Exercise description: Starting at the top line and ending at the last, restate the records exactly.

Stored data entries:
::::::::

(* ===== verification/Endpoint.v ===== *)
(** What both ends of a connection share: the control flow of the source in the monad,
    writing a message of the negotiated version, the message that is signed, and sending to
    the device.

    A function of the source that fills a writer is a computation on [Rsp], the context and
    the writer.  [let? x := c else bad in k] is the early return of the source: [bad] runs
    when [c] failed. *)

From S2P Require Import Prelude Config Codec Status Algo Protocol Crypto KeySchedule Buffers Session Context SpdmCodec Opaque MsgNegotiate MsgAuth MsgSession Message.

Definition or_else {S E E' A B} (c : M S E A) (bad : M S E' B) (k : A → M S E' B) : M S E' B :=
  let* r := attempt c in match r with inr a => k a | inl _ => bad end.

Notation "'let?' x ':=' c 'else' bad 'in' k" := (or_else c bad (λ x, k))
  (at level 10, x pattern, c at level 200, bad at level 200, k at level 200) : spdm_scope.

(** [.unwrap()] on the result of a computation. *)
Definition expect {S E E' A} (c : M S E A) : M S E' A := or_else c panic ret.

(** A computation that goes on from a reader. *)
Definition resume {S E A} (r : Reader) (c : M Reader E A) : M S E (A * Reader) := λ st,
  match c r with
  | (Ok a, r') => (Ok (a, r'), st)
  | (Err e, _) => (Err e, st)
  | (Panic, _) => (Panic, st)
  end.

(** [a - b] on [usize], of which the result is used as an index. *)
Definition sub_usize {S E} (a b : nat) : M S E nat :=
  if (b <=? a)%nat then ret (a - b)%nat else panic.

Definition version_below (v : SpdmVersion) (w : SpdmVersion) : bool :=
  SpdmVersion_get_u8 v <? SpdmVersion_get_u8 w.

Section Endpoint.
Context `{cfg : Config} `{sec : Secret} `{dev : SpdmDeviceIo} `{tr : SpdmTransportEncap}.

Abbreviation Rsp := (SpdmContext * Writer)%type (only parsing).

Definition on_world {E A} : M world E A → M SpdmContext E A :=
  zoom crypto_world (λ w c, c <| crypto_world := w |>).

Definition negotiated_version (c : SpdmContext) : SpdmVersion :=
  spdm_version_sel (negotiate_info c).

(** Writing a message of the negotiated version. *)
Definition write_response (code : SpdmRequestResponseCode) (payload : SpdmMessagePayload)
    : SpdmM Rsp nat :=
  let* c := gets fst in
  on_snd (spdm_encode (SpdmMessage_codec c)
    {| msg_header := {| hd_version := negotiated_version c; hd_request_response_code := code |};
       msg_payload := payload |}).

(** A computation that fills a fresh transport buffer. *)
Definition with_transport_buffer {A} (c : SpdmM (SpdmContext * bytes) A)
    : SpdmM SpdmContext (A * bytes) := λ ctx,
  match c (ctx, replicate SENDER_BUFFER_SIZE 0) with
  | (Ok a, (ctx', buf)) => (Ok (a, buf), ctx')
  | (Err e, (ctx', _)) => (Err e, ctx')
  | (Panic, (ctx', _)) => (Panic, ctx')
  end.

Definition device_send (bs : bytes) : SpdmM SpdmContext unit :=
  zoom device_io (λ d c, c <| device_io := d |>) (io_send bs).

Definition read_header {S} (bs : bytes) : M S unit (SpdmMessageHeader * Reader) :=
  with_reader bs (read SpdmMessageHeader_codec).

(** [&bytes[..reader.used()]] *)
Definition consumed {S E} (bs : bytes) (r : Reader) : M S E bytes :=
  sub_slice 0 (Reader_used r) bs.

(** ** Signatures and random numbers *)

Fixpoint append_messages (l : list bytes) : SpdmM ManagedBuffer unit :=
  match l with
  | [] => ret tt
  | bs :: l => some_or SPDM_STATUS_BUFFER_FULL (append_message bs);; append_messages l
  end.

(** The message that is signed in SPDM 1.2: a prefix, a context padded to 36 bytes and the
    transcript hash. *)
Definition signing_message {S} (zeropad sign_context hash : bytes) : SpdmM S bytes := λ st,
  (((append_messages
      [SPDM_VERSION_1_2_SIGNING_PREFIX_CONTEXT; zeropad; sign_context; hash];;
    let* buf := gets (λ b, b) in
    mb_as_ref buf) ManagedBuffer12Sign).1, st).

(** The signature over a transcript hash. *)
Definition sign_transcript (zeropad sign_context : bytes) (hash : SpdmDigestStruct)
    : SpdmM SpdmContext SpdmSignatureStruct :=
  let* c := gets (λ c, c) in
  let n := negotiate_info c in
  if version_below (spdm_version_sel n) SpdmVersion12
  then throw SPDM_STATUS_INVALID_STATE_LOCAL else
  let* h := sized_as_ref hash in
  let* message := signing_message zeropad sign_context h in
  some_or SPDM_STATUS_CRYPTO_ERROR
    (on_world (asym_sign (base_hash_sel n) (base_asym_sel n) message)).

Definition random_array (n : nat) : SpdmM Rsp bytes :=
  let* (_, bs) := on_fst (on_world (get_random (replicate n 0))) in ret bs.

Definition empty_opaque : SpdmOpaqueStruct := sized_default MAX_SPDM_OPAQUE_SIZE.
Definition placeholder (size max : nat) (b : Z) : sized :=
  {| data_size := size; data := replicate max b |}.

(** ** Sessions *)

Definition session_id_of (rsp_session_id req_session_id : Z) : Z :=
  Z.shiftl rsp_session_id 16 + req_session_id.

(** What a new session takes over from the connection. *)
(*@ spdmlib/src/responder/key_exchange_rsp.rs 210-216 ResponderContext::write_spdm_key_exchange_response *)
Definition set_session_params (c : SpdmContext) (s : SpdmSession) : SpdmSession :=
  let n := negotiate_info c in
  SpdmSession_set_transport_param t_get_sequence_number_count t_get_max_random_count
    (SpdmSession_set_crypto_param (base_hash_sel n) (dhe_sel n) (aead_sel n)
       (key_schedule_sel n) s).

End Endpoint.

Abbreviation Rsp := (SpdmContext * Writer)%type (only parsing).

::::::::

Answer section:
(* ===== verification/Endpoint.v ===== *)
(** What both ends of a connection share: the control flow of the source in the monad,
    writing a message of the negotiated version, the message that is signed, and sending to
    the device.

    A function of the source that fills a writer is a computation on [Rsp], the context and
    the writer.  [let? x := c else bad in k] is the early return of the source: [bad] runs
    when [c] failed. *)

From S2P Require Import Prelude Config Codec Status Algo Protocol Crypto KeySchedule Buffers Session Context SpdmCodec Opaque MsgNegotiate MsgAuth MsgSession Message.

Definition or_else {S E E' A B} (c : M S E A) (bad : M S E' B) (k : A → M S E' B) : M S E' B :=
  let* r := attempt c in match r with inr a => k a | inl _ => bad end.

Notation "'let?' x ':=' c 'else' bad 'in' k" := (or_else c bad (λ x, k))
  (at level 10, x pattern, c at level 200, bad at level 200, k at level 200) : spdm_scope.

(** [.unwrap()] on the result of a computation. *)
Definition expect {S E E' A} (c : M S E A) : M S E' A := or_else c panic ret.

(** A computation that goes on from a reader. *)
Definition resume {S E A} (r : Reader) (c : M Reader E A) : M S E (A * Reader) := λ st,
  match c r with
  | (Ok a, r') => (Ok (a, r'), st)
  | (Err e, _) => (Err e, st)
  | (Panic, _) => (Panic, st)
  end.

(** [a - b] on [usize], of which the result is used as an index. *)
Definition sub_usize {S E} (a b : nat) : M S E nat :=
  if (b <=? a)%nat then ret (a - b)%nat else panic.

Definition version_below (v : SpdmVersion) (w : SpdmVersion) : bool :=
  SpdmVersion_get_u8 v <? SpdmVersion_get_u8 w.

Section Endpoint.
Context `{cfg : Config} `{sec : Secret} `{dev : SpdmDeviceIo} `{tr : SpdmTransportEncap}.

Abbreviation Rsp := (SpdmContext * Writer)%type (only parsing).

Definition on_world {E A} : M world E A → M SpdmContext E A :=
  zoom crypto_world (λ w c, c <| crypto_world := w |>).

Definition negotiated_version (c : SpdmContext) : SpdmVersion :=
  spdm_version_sel (negotiate_info c).

(** Writing a message of the negotiated version. *)
Definition write_response (code : SpdmRequestResponseCode) (payload : SpdmMessagePayload)
    : SpdmM Rsp nat :=
  let* c := gets fst in
  on_snd (spdm_encode (SpdmMessage_codec c)
    {| msg_header := {| hd_version := negotiated_version c; hd_request_response_code := code |};
       msg_payload := payload |}).

(** A computation that fills a fresh transport buffer. *)
Definition with_transport_buffer {A} (c : SpdmM (SpdmContext * bytes) A)
    : SpdmM SpdmContext (A * bytes) := λ ctx,
  match c (ctx, replicate SENDER_BUFFER_SIZE 0) with
  | (Ok a, (ctx', buf)) => (Ok (a, buf), ctx')
  | (Err e, (ctx', _)) => (Err e, ctx')
  | (Panic, (ctx', _)) => (Panic, ctx')
  end.

Definition device_send (bs : bytes) : SpdmM SpdmContext unit :=
  zoom device_io (λ d c, c <| device_io := d |>) (io_send bs).

Definition read_header {S} (bs : bytes) : M S unit (SpdmMessageHeader * Reader) :=
  with_reader bs (read SpdmMessageHeader_codec).

(** [&bytes[..reader.used()]] *)
Definition consumed {S E} (bs : bytes) (r : Reader) : M S E bytes :=
  sub_slice 0 (Reader_used r) bs.

(** ** Signatures and random numbers *)

Fixpoint append_messages (l : list bytes) : SpdmM ManagedBuffer unit :=
  match l with
  | [] => ret tt
  | bs :: l => some_or SPDM_STATUS_BUFFER_FULL (append_message bs);; append_messages l
  end.

(** The message that is signed in SPDM 1.2: a prefix, a context padded to 36 bytes and the
    transcript hash. *)
Definition signing_message {S} (zeropad sign_context hash : bytes) : SpdmM S bytes := λ st,
  (((append_messages
      [SPDM_VERSION_1_2_SIGNING_PREFIX_CONTEXT; zeropad; sign_context; hash];;
    let* buf := gets (λ b, b) in
    mb_as_ref buf) ManagedBuffer12Sign).1, st).

(** The signature over a transcript hash. *)
Definition sign_transcript (zeropad sign_context : bytes) (hash : SpdmDigestStruct)
    : SpdmM SpdmContext SpdmSignatureStruct :=
  let* c := gets (λ c, c) in
  let n := negotiate_info c in
  if version_below (spdm_version_sel n) SpdmVersion12
  then throw SPDM_STATUS_INVALID_STATE_LOCAL else
  let* h := sized_as_ref hash in
  let* message := signing_message zeropad sign_context h in
  some_or SPDM_STATUS_CRYPTO_ERROR
    (on_world (asym_sign (base_hash_sel n) (base_asym_sel n) message)).

Definition random_array (n : nat) : SpdmM Rsp bytes :=
  let* (_, bs) := on_fst (on_world (get_random (replicate n 0))) in ret bs.

Definition empty_opaque : SpdmOpaqueStruct := sized_default MAX_SPDM_OPAQUE_SIZE.
Definition placeholder (size max : nat) (b : Z) : sized :=
  {| data_size := size; data := replicate max b |}.

(** ** Sessions *)

Definition session_id_of (rsp_session_id req_session_id : Z) : Z :=
  Z.shiftl rsp_session_id 16 + req_session_id.

(** What a new session takes over from the connection. *)
(*@ spdmlib/src/responder/key_exchange_rsp.rs 210-216 ResponderContext::write_spdm_key_exchange_response *)
Definition set_session_params (c : SpdmContext) (s : SpdmSession) : SpdmSession :=
  let n := negotiate_info c in
  SpdmSession_set_transport_param t_get_sequence_number_count t_get_max_random_count
    (SpdmSession_set_crypto_param (base_hash_sel n) (dhe_sel n) (aead_sel n)
       (key_schedule_sel n) s).

End Endpoint.

Abbreviation Rsp := (SpdmContext * Writer)%type (only parsing).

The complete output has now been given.